Friday, February 22, 2008

awesome street art

I wanted to share this lovely testament to interspecies superhero love. I found it on a long wall in Cuenca. It makes me very happy.








Ha! I DO take pictures!

Hi everyone,
Sorry I haven´t updated in forever. I was up on a mountain for two weeks and then I decided to cross into Peru via a rather remote border (Zumba) that turned into two days of travel with like a gazillion and a half different inefficient legs involving buses, minivans, mototricycles and taxis. I´ve ended up in Chachopoyas, Peru, traveling with two very nice german girls with very large backpacks. We´re about to head out on a four day trek through the jungle (the third day involves horseback riding. Ponies in the jungle! Yay!) and some nice canyons.

I´m going to just post some random pictures in no particular order.
Here´s a picture of one of the various things I ended up traveling in to cross into Peru:

Taxi drivers really like to pimp their rides. Lots of the little mototricycles have LED´s and EL wire on them, so at night they drive around covered in flashing lights while blasting loud music. It actually really reminded me of being on the playa at night at Burning Man.


And here is a picture of Canoa at sunset:
The weight bench is made of bamboo, and the weight bar is a metal rod with chunks o´concrete on the ends. Such things are standard fare along the Ecuadorian coast.




The farm in Vilcabamba ended up being one of the oddest (and loveliest) places I´ve ever been. It was less of a farm and more an experimental permaculture community run by a former Canadian anarchist named Yves. The farm is wayyyy up on a mountain above the cloud line, which is both awesome because it means you get to live in the clouds (and chase them if you feel like it), but also pretty cold. At least relatively speaking. Here´s a view from the main building on the farm:


All the buildings are made of cob and adobe, mostly through the efforts of Yves alone, plus any unsuspecting volunteers who happened to show up at the wrong time. Here´s a picture of the cob kitchen during meal time:


And since that picture doesn´t really show its cuteness, here´s the kitchen from another angle:


Having a kitchen for two weeks was so wonderful! It had all the spices one could ever want, and there was always an entire hammock full of tropical fruits at my disposal. I learned how to make some pretty awesome chocolate mango banana empanadas. And I also learned how to make granola and chai, and how to make cob, and how to milk goats, and a multitude of other fun things. Oh and SHATTERED my previous record for longest period of time without a shower. I think it had previously been 5 days while at burning man, but... heh... 14 days. The hippies are right: you do reach a point where the texture of your hair and skin changes and you don´t get any more dirty, but it is a lie that you stop smelling. Such a lie. I smelled horrible until yesterday when I finally showered.

Volunteers on the farm pick projects that fit their time frame, so I made a cob planter box with sculptures of all the farm animals on it (which I neglected to take a picture of because it was still drying and really didn´t look very pretty yet), and then laid flagstones for a week.
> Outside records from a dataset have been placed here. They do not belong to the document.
(* ===== verification/Effects.v ===== *)
(** * Asynchronous code over an outside world

    The worker's [async] functions await calls into services it does not
    implement (storage, the control plane, the sandbox, [fetch]).  A computation
    is a function of the state of that outside world, which it passes on; a
    rejected promise is a [Throw].  What the services do is left to the classes
    of the files that call them: the world type is a parameter everywhere. *)

From S2P Require Import Prelude.

Definition eff (W A : Type) : Type := W -> res A * W.

#[global] Instance eff_ret {W} : MRet (eff W) := fun A a w => (Ok a, w).
#[global] Instance eff_bind {W} : MBind (eff W) := fun A B k m w =>
  match m w with
  | (Ok a, w') => k a w'
  | (Throw e, w') => (Throw e, w')
  end.

(** A synchronous call. *)
Definition lift {W A} (r : res A) : eff W A := fun w => (r, w).

Definition throw {W A} (e : exn) : eff W A := lift (Throw e).

(** [try { m } catch (error) { h(error) }] *)
Definition try_catch {W A} (m : eff W A) (h : exn -> eff W A) : eff W A := fun w =>
  match m w with
  | (Ok a, w') => (Ok a, w')
  | (Throw e, w') => h e w'
  end.

(** [for (const x of l) s = await f(s, x)] *)
Fixpoint foldM_eff {W A S} (f : S -> A -> eff W S) (s : S) (l : list A) : eff W S :=
  match l with
  | [] => mret s
  | x :: t => s' ← f s x; foldM_eff f s' t
  end.

(** ** Reasoning about one run *)
Section laws.
Context {W : Type}.
Implicit Types w : W.

Lemma eff_bind_ok {A B} (m : eff W A) (f : A -> eff W B) w b w' :
  (m ≫= f) w = (Ok b, w') <-> exists a w1, m w = (Ok a, w1) /\ f a w1 = (Ok b, w').
Proof.
  unfold mbind, eff_bind. destruct (m w) as [[a|e] w1]; [naive_solver|].
  split; [done|]. by intros (? & ? & ? & ?).
Qed.

Lemma lift_ok {A} (r : res A) w a w' : lift r w = (Ok a, w') <-> r = Ok a /\ w' = w.
Proof. unfold lift. naive_solver. Qed.

Lemma mret_ok {A} (a : A) w b w' : (mret a : eff W A) w = (Ok b, w') <-> b = a /\ w' = w.
Proof. unfold mret, eff_ret. naive_solver. Qed.

(** The exceptions a computation may throw, whatever the world. *)
Definition eff_throws {A} (P : exn -> Prop) (m : eff W A) : Prop :=
  forall w, only_throws P (m w).1.

Lemma eff_throws_bind {A B} P (m : eff W A) (f : A -> eff W B) :
  eff_throws P m -> (forall a, eff_throws P (f a)) -> eff_throws P (m ≫= f).
Proof.
  intros Hm Hf w. specialize (Hm w). unfold mbind, eff_bind.
  destruct (m w) as [[a|e] w']; [apply Hf|done].
Qed.

Lemma eff_throws_lift {A} P (r : res A) : only_throws P r -> eff_throws P (lift r).
Proof. intros Hr w. exact Hr. Qed.

Lemma eff_throws_lift_bind {A B} P (r : res A) (f : A -> eff W B) :
  only_throws P r -> (forall a, r = Ok a -> eff_throws P (f a)) -> eff_throws P (lift r ≫= f).
Proof. intros Hr Hf w. unfold mbind, eff_bind, lift. destruct r as [a|e]; [by apply Hf|done]. Qed.

Lemma eff_throws_ret {A} P (a : A) : eff_throws P (mret a).
Proof. intros w. exact I. Qed.

Lemma eff_throws_try {A} P (m : eff W A) h :
  (forall e, eff_throws P (h e)) -> eff_throws P (try_catch m h).
Proof. intros Hh w. unfold try_catch. destruct (m w) as [[a|e] w']; [done|apply Hh]. Qed.

Lemma eff_throws_foldM {A S} P (f : S -> A -> eff W S) l : forall s,
  (forall s x, eff_throws P (f s x)) -> eff_throws P (foldM_eff f s l).
Proof.
  induction l as [|x l IH]; intros s Hf; cbn [foldM_eff]; [apply eff_throws_ret|].
  apply eff_throws_bind; [done|]. auto.
Qed.

(** An invariant of the accumulator of a loop. *)
Lemma foldM_eff_ind {A S} (f : S -> A -> eff W S) (Q : S -> Prop) l : forall s w s' w',
  Q s -> (forall x s w s' w', x ∈ l -> Q s -> f s x w = (Ok s', w') -> Q s') ->
  foldM_eff f s l w = (Ok s', w') -> Q s'.
Proof.
  induction l as [|x l IH]; intros s w s' w' Hs Hf; cbn [foldM_eff].
  { intros [-> _]%mret_ok. done. }
  intros (s1 & w1 & H1 & H2)%eff_bind_ok. eapply IH; [|intros; eapply Hf; [|done..]; by right|done].
  eapply Hf; [left|done|done].
Qed.
End laws.

(** ** Invariants of the outside world

    [preserves I m]: whatever [m] returns or throws, it keeps [I]. *)
Section preserves.
Context {S : Type} (I : S -> Prop).

Definition preserves {A} (m : eff S A) : Prop := forall s, I s -> I (m s).2.

Lemma preserves_lift {A} (r : res A) : preserves (lift r).
Proof. by intros s Hs. Qed.

Lemma preserves_ret {A} (a : A) : preserves (mret a).
Proof. by intros s Hs. Qed.

Lemma preserves_bind {A B} (m : eff S A) (f : A -> eff S B) :
  preserves m -> (forall a, preserves (f a)) -> preserves (m ≫= f).
Proof.
  intros Hm Hf s Hs. specialize (Hm s Hs). unfold mbind, eff_bind.
  destruct (m s) as [[a|e] s1]; [by apply Hf|done].
Qed.

Lemma preserves_lift_bind {A B} (r : res A) (f : A -> eff S B) :
  (forall a, r = Ok a -> preserves (f a)) -> preserves (lift r ≫= f).
Proof. intros Hf s Hs. unfold mbind, eff_bind, lift. destruct r as [a|e]; [by apply Hf|done]. Qed.

Lemma preserves_try {A} (m : eff S A) h :
  preserves m -> (forall e, preserves (h e)) -> preserves (try_catch m h).
Proof.
  intros Hm Hh s Hs. specialize (Hm s Hs). unfold try_catch.
  destruct (m s) as [[a|e] s1]; [done|by apply Hh].
Qed.
End preserves.

Create HintDb preserves.
#[export] Hint Resolve preserves_lift preserves_ret : preserves.

(** Follow the control flow of a computation that keeps an invariant. *)
Ltac preserves :=
  repeat first
    [ solve [eauto with preserves]
    | apply preserves_bind; [|intros ?]
    | apply preserves_try; [|intros ?]
    | match goal with
      | |- preserves _ (match ?x with _ => _ end) => destruct x eqn:?
      | |- preserves _ (if ?x then _ else _) => destruct x eqn:?
      end ].

(** ** A log of calls *)

(** Call [m], noting it in the log whatever it answers. *)
Definition logged {W E A} (e : E) (m : eff W A) : eff (W * list E) A := fun s =>
  let '(r, w) := m s.1 in (r, (w, s.2 ++ [e])).

(** ** Which calls a computation makes *)
Section calls.
Context {W E : Type}.
Abbreviation M := (eff (W * list E)).

(** From any log, [m] appends only events of [ok]. *)
Definition only_calls {A} (ok : E -> Prop) (m : M A) : Prop :=
  forall s, exists l, (m s).2.2 = s.2 ++ l /\ Forall ok l.

Lemma only_calls_lift {A} ok (r : res A) : only_calls ok (lift r).
Proof. intros s. exists []. by rewrite app_nil_r. Qed.

Lemma only_calls_ret {A} ok (a : A) : only_calls ok (mret a).
Proof. apply only_calls_lift. Qed.

Lemma only_calls_bind {A B} ok (m : M A) (f : A -> M B) :
  only_calls ok m -> (forall a, only_calls ok (f a)) -> only_calls ok (m ≫= f).
Proof.
  intros Hm Hf s. destruct (Hm s) as (l & Hl & Hok). unfold mbind, eff_bind.
  destruct (m s) as [[a|e] s1]; cbn [snd] in *; [|by exists l].
  destruct (Hf a s1) as (l' & Hl' & Hok'). exists (l ++ l').
  split; [by rewrite Hl', Hl, app_assoc|]. by apply Forall_app.
Qed.

Lemma only_calls_try {A} ok (m : M A) h :
  only_calls ok m -> (forall e, only_calls ok (h e)) -> only_calls ok (try_catch m h).
Proof.
  intros Hm Hh s. destruct (Hm s) as (l & Hl & Hok). unfold try_catch.
  destruct (m s) as [[a|e] s1]; cbn [snd] in *; [by exists l|].
  destruct (Hh e s1) as (l' & Hl' & Hok'). exists (l ++ l').
  split; [by rewrite Hl', Hl, app_assoc|]. by apply Forall_app.
Qed.

Lemma only_calls_logged {A} (ok : E -> Prop) e (m : eff W A) : ok e -> only_calls ok (logged e m).
Proof.
  intros He s. exists [e]. unfold logged. destruct (m s.1) as [r w]. split; [done|]. by constructor.
Qed.

Lemma logged_log {A} (e : E) (m : eff W A) s : (logged e m s).2.2 = s.2 ++ [e].
Proof. unfold logged. by destruct (m s.1). Qed.

Lemma logged_ok {A} (e : E) (m : eff W A) s a s' :
  logged e m s = (Ok a, s') -> exists w w', m w = (Ok a, w').
Proof. unfold logged. destruct (m s.1) as [r w'] eqn:Em. intros [= -> _]. eauto. Qed.

Lemma only_calls_impl {A} (ok ok' : E -> Prop) (m : M A) :
  (forall e, ok e -> ok' e) -> only_calls ok m -> only_calls ok' m.
Proof. intros Hi Hm s. destruct (Hm s) as (l & Hl & Hok). exists l. eauto using Forall_impl. Qed.

(** A loop whose turns append only allowed calls. *)
Lemma only_calls_foldM {A S} ok (f : S -> A -> M S) l :
  (forall s x, x ∈ l -> only_calls ok (f s x)) -> forall s, only_calls ok (foldM_eff f s l).
Proof.
  induction l as [|x l IH]; intros Hf s; cbn [foldM_eff]; [apply only_calls_ret|].
  apply only_calls_bind; [apply Hf; left|]. intros s'. apply IH. intros. apply Hf. by right.
Qed.
End calls.

Create HintDb calls.
#[export] Hint Resolve only_calls_lift only_calls_ret : calls.

Ltac calls :=
  repeat first
    [ solve [eauto with calls]
    | apply only_calls_bind; [|intros ?]
    | apply only_calls_try; [|intros ?]
    | match goal with
      | |- only_calls _ (match ?x with _ => _ end) => destruct x eqn:?
      | |- only_calls _ (if ?x then _ else _) => destruct x eqn:?
      end ];
  eauto with calls.

(** Invert the binds of a successful run. *)
Ltac eff_inv :=
  repeat match goal with
  | H : (_ ≫= _) _ = (Ok _, _) |- _ => apply eff_bind_ok in H; destruct H as (? & ? & ? & ?)
  | H : lift _ _ = (Ok _, _) |- _ => apply lift_ok in H; destruct H as [? ?]; subst
  | H : (mret _ : eff _ _) _ = (Ok _, _) |- _ => apply mret_ok in H; destruct H as [? ?]; subst
  | H : (Throw _, _) = (Ok _, _) |- _ => discriminate H
  end.

(** The guard at the head of a successful run was not taken. *)
Tactic Notation "guard" hyp(H) "as" ident(E) :=
  match type of H with
  | (if ?b then _ else _) = _ => destruct b eqn:E; [discriminate H|]
  | (if ?b then _ else _) _ = _ => destruct b eqn:E; [discriminate H|]
  end;
  rewrite ?orb_false_iff, ?negb_false_iff in E.

(** Follow the control flow down to the exceptions, as [throws] does for [res]. *)
Ltac effthrows :=
  repeat first
    [ assumption
    | apply eff_throws_bind; [|intros ?]
    | apply eff_throws_ret
    | apply eff_throws_lift; throws
    | apply eff_throws_try; intros ?
    | match goal with
      | |- eff_throws _ (match ?x with _ => _ end) => destruct x eqn:?
      | |- eff_throws _ (if ?x then _ else _) => destruct x eqn:?
      end ];
  eauto with throws.
(* ===== verification/Catalog.v ===== *)
(** * The reviewed toolchain catalog ([reviewed-builder.mjs], [toolchain-catalog.mjs])

    [ReviewedToolchainCatalog]: parsing of the catalog document, resolution of a
    compatibility tuple to one toolchain, and the assembly plan derived from it.
    The theorems show that a parsed catalog holds only artifacts with a hash and
    a size on an approved HTTPS host, that a request resolves to the one
    toolchain with exactly the requested tuple, and that the plan names exactly
    the toolchain's artifacts. *)

From S2P Require Import Prelude JsText JsNum JsValue Regex Validators Limits Node Bundle TarZst Content.
From Stdlib Require Import Ascii.

Record jre := mkJre {
  j_id : jsstr; j_sha256 : jsstr; j_component : jsstr; j_major : Z; j_runtimeCatalogRevision : jsstr }.

Record artifact := mkArtifact {
  a_role : jsstr; a_coordinate : jsstr; a_url : jsstr; a_sha256 : jsstr; a_sizeBytes : Z }.

Record toolchain := mkToolchain {
  t_minecraftVersion : jsstr;
  t_kind : jsstr;
  t_version : jsstr;
  t_component : jsstr;
  t_major : Z;
  t_jre : jre;
  t_artifacts : list artifact;
  t_launchTemplate : jsstr;
}.

Record catalog := mkCatalog {
  c_catalogVersion : jsstr;
  c_catalogRevision : option jsstr;
  c_runtimeCatalogRevision : jsstr;
  c_approvedArtifactHosts : list jsstr;
  c_toolchains : list toolchain;
}.

Definition invalid_reviewed_catalog : exn := failure "invalid_reviewed_catalog".

(** [loaderTemplates[kind]] *)
Definition template_of (kind : jsval) : jsval :=
  match map_get (to_string kind) loaderTemplates with Some t => VStr t | None => VUndef end.

Definition expectedPrimaryCoordinate (minecraftVersion : jsstr) (loader : jsval) : res jsstr :=
  let kind := opt_prop loader "kind" in
  let version := get_str (opt_prop loader "version") in
  if strict_eq kind (VText "forge")
  then Ok (js "net.minecraftforge:forge:" ++ minecraftVersion ++ js "-" ++ version ++ js ":installer")
  else if strict_eq kind (VText "fabric") then Ok (js "net.fabricmc:fabric-loader:" ++ version)
  else if strict_eq kind (VText "neoforge")
  then Ok (js "net.neoforged:neoforge:" ++ version ++ js ":installer")
  else if strict_eq kind (VText "quilt") then Ok (js "org.quiltmc:quilt-loader:" ++ version)
  else Throw invalid_reviewed_catalog.

(** ** [canonicalize(value)] and the revision of a document *)
Definition key_le {V} (a b : jsstr * V) : Prop := str_le a.1 b.1.
#[export] Instance key_le_dec {V} : RelDecision (@key_le V).
Proof. intros a b. unfold key_le. apply _. Defined.

Definition catalog_malformed : exn := ToolchainCatalogFailure "catalog_malformed".

Fixpoint canonicalize (v : jsval) : res jsval :=
  match v with
  | VNull | VStr _ | VBool _ => Ok v
  | VNum NNaN => Throw catalog_malformed
  | VNum (NReal t) =>
      if streq t (js "Infinity") || streq t (js "-Infinity") then Throw catalog_malformed else Ok v
  | VNum (NInt _) => Ok v
  | VArr l =>
      l' ← (fix go l := match l with
            | [] => Ok []
            | x :: t => y ← canonicalize x; ys ← go t; Ok (y :: ys)
            end) l;
      Ok (VArr l')
  | VObj fields =>
      fields' ← (fix go l := match l with
                 | [] => Ok []
                 | (k, x) :: t => y ← canonicalize x; ys ← go t; Ok ((k, y) :: ys)
                 end) fields;
      Ok (VObj (merge_sort key_le fields'))
  | VUndef | VBytes _ => Throw catalog_malformed
  end.

Definition ZERO_SHA256 : jsstr := replicate 64 48.

Section catalog.
Context `{Unicode} `{Sha256} `{JsonStringify} `{UrlParser}.

(** [canonicalJsonBytes(value)] *)
Definition canonicalJsonBytes (value : jsval) : res bytes :=
  v ← canonicalize value; Ok (utf8_encode (json_stringify v)).

Definition catalogRevisionFor (document : jsval) : res jsstr :=
  match document with
  | VObj fields =>
      b ← canonicalJsonBytes (VObj (map_set (js "catalogRevision") (VStr ZERO_SHA256) fields));
      Ok (sha256 b)
  | _ => Throw catalog_malformed
  end.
I got super sick while up there and ended up unable to eat for about three days, and boy let me tell you-- if you ever want to lose weight in a hurry, get yourself some sort of week long food poisoning that renders you incapable of eating, and then run up and down a mountain hunting for large rocks to lug back to your flagstone project.

On a related note, I had far and away the best valentine´s day of my life: I hadn´t been able to eat for the three days leading up to it, and then, on valentine´s day, I ate a mango. I almost cried it was so good. I think I might still have some sort of stomach parasites because it seems like any time I revert to a normalish diet, my body will have none of it. So I´ve sort of been eating actual meals every other day, with rice in between. It´s really annoying, especially because I can´t drink, and drinking is useful both as a means to meet more people to travel with, and to practice my spanish with reckless abandon. Language pratice, like haircutting and large scale painting, is an endeavor greatly aided by a few beers.
Here´s a picture of me soaking wet and covered in foam during carnaval:



I went on a nice hike to some ruins today. Here are some kids with their doggie and a see saw.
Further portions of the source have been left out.